(** * A property-driven finite state machine

    Shallow embedding of the [State], [Transition] and [FiniteStateMachine]
    classes (the block that follows the Rectangle geometry code in
    [src/server/geom/Rectangle.ts]) and the properties of its transition
    evaluation, followed by the set-up loop of the player that drives the
    machine and by the comparisons of the Rectangle geometry itself.

    Modelling conventions.
    - JavaScript objects are shared and mutable: the [State] and [Transition]
      objects of one machine live in two append-only arenas and are referred
      to by their index.  [currentState], [fromState] and [toState] hold
      references, [null] is [None].
    - The registry [_states] is a plain object: [this._states[name]] reads
      an own property or, failing that, a member inherited through the
      prototype chain.  The own properties are a finite map from names to
      [State] objects; what a name inherits is a value that is not a [State]
      (a function of [Object.prototype], [Object] itself, ...), and
      [getState] returns it like any other truthy value.  Writing the
      property "__proto__" replaces the prototype of the registry instead of
      adding an own property.
    - The back pointer [fsm] of a [State] or [Transition] is the machine the
      arenas belong to; [this.fsm.values] is the [values] field of that
      machine.
    - State names and property keys are strings; the property bag is a finite
      map over them.
    - A guard is a total boolean function of the property bag.  Numbers in
      the bag are integers; the machine never inspects a value.
    - A method is a computation on the machine that completes normally or
      throws; what it wrote before it threw stays written.  Methods that
      return [this] return [tt]. *)

From stdpp Require Import gmap strings list fin_maps.
From Stdlib Require Import ZArith Floats.

(** ** Values and the property bag *)

Inductive value : Type :=
  | VUndefined
  | VNull
  | VBool (b : bool)
  | VNumber (n : Z)
  | VString (s : string).

#[global] Instance value_eq_dec : EqDecision value.
Proof. solve_decision. Defined.

(** [values.key]: reading a key that is absent yields [undefined]. *)
Definition prop (values : gmap string value) (key : string) : value :=
  default VUndefined (values !! key).

(** [a === b] on primitive values. *)
Definition strict_eq (a b : value) : bool := bool_decide (a = b).

(** ** Objects *)

(** The values other than a [State] that a name can reach in the registry
    object: the members of [Object.prototype] and, once a [State] has been
    installed as the prototype of the registry, the members of that [State]
    and of [State.prototype]. *)
Inductive foreign : Type :=
  | ObjectFunction                (* [Object], the value of "constructor" *)
  | ObjectMethod (n : string)     (* the function [Object.prototype[n]] *)
  | ObjectPrototype               (* [Object.prototype], read as "__proto__" *)
  | StateClass                    (* the class [State] *)
  | StateMethod (n : string)      (* the function [State.prototype[n]] *)
  | MachineObject                 (* the machine, the [fsm] of a [State] *)
  | NameString (s : string)       (* the string in the [name] of a [State] *)
  | TransitionArray.              (* the [_transitions] array of a [State] *)

(** A reference: a [State] object of the arena, or one of the values above. *)
Inductive ref : Type :=
  | StateRef (s : nat)
  | Foreign (f : foreign).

***

All lines above from the one containing "#[global] Instance value_eq_dec" to the one containing "(** ** Objects *)" must be repeated exactly, both lines included, and no others.

#[global] Instance value_eq_dec : EqDecision value.
Proof. solve_decision. Defined.

(** [values.key]: reading a key that is absent yields [undefined]. *)
Definition prop (values : gmap string value) (key : string) : value :=
  default VUndefined (values !! key).

(** [a === b] on primitive values. *)
Definition strict_eq (a b : value) : bool := bool_decide (a = b).

(** ** Objects *)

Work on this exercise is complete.